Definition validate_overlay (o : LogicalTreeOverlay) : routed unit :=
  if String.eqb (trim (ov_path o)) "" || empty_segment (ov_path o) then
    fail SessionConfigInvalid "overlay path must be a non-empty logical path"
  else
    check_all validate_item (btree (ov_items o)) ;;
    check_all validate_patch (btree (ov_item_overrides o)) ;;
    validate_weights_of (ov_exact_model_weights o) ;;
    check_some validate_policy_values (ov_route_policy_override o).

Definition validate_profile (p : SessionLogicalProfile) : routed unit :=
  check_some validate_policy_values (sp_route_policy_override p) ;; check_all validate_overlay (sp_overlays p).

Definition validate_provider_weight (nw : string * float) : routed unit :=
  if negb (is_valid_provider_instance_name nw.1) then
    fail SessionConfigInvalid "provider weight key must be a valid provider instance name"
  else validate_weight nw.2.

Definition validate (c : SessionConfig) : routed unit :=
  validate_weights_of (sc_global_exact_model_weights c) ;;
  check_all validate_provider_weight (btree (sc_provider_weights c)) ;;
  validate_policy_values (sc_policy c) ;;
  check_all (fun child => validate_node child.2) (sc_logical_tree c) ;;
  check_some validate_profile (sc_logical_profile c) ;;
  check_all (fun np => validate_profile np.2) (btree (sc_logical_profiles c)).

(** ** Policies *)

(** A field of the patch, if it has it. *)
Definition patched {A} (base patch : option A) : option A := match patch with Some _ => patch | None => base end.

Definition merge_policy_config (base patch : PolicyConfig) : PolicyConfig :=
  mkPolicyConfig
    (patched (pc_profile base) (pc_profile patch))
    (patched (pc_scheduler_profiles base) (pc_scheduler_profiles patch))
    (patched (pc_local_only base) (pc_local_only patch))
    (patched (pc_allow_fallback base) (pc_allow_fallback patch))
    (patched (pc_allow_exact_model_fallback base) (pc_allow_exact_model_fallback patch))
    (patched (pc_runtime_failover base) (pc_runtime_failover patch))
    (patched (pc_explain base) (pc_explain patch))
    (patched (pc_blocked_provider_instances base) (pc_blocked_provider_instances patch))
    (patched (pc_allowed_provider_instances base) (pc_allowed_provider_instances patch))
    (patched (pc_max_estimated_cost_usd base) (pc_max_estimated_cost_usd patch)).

--------

> [EXERCISE INSTRUCTIONS]
Restate word for word only the lines above from the line containing "check_some validate_policy_values (ov_route_policy_override" to the line containing "if negb (is_valid_provider_instance_name", both of them included.

> [REPLY TO THE TASK]
    check_some validate_policy_values (ov_route_policy_override o).

Definition validate_profile (p : SessionLogicalProfile) : routed unit :=
  check_some validate_policy_values (sp_route_policy_override p) ;; check_all validate_overlay (sp_overlays p).

Definition validate_provider_weight (nw : string * float) : routed unit :=
  if negb (is_valid_provider_instance_name nw.1) then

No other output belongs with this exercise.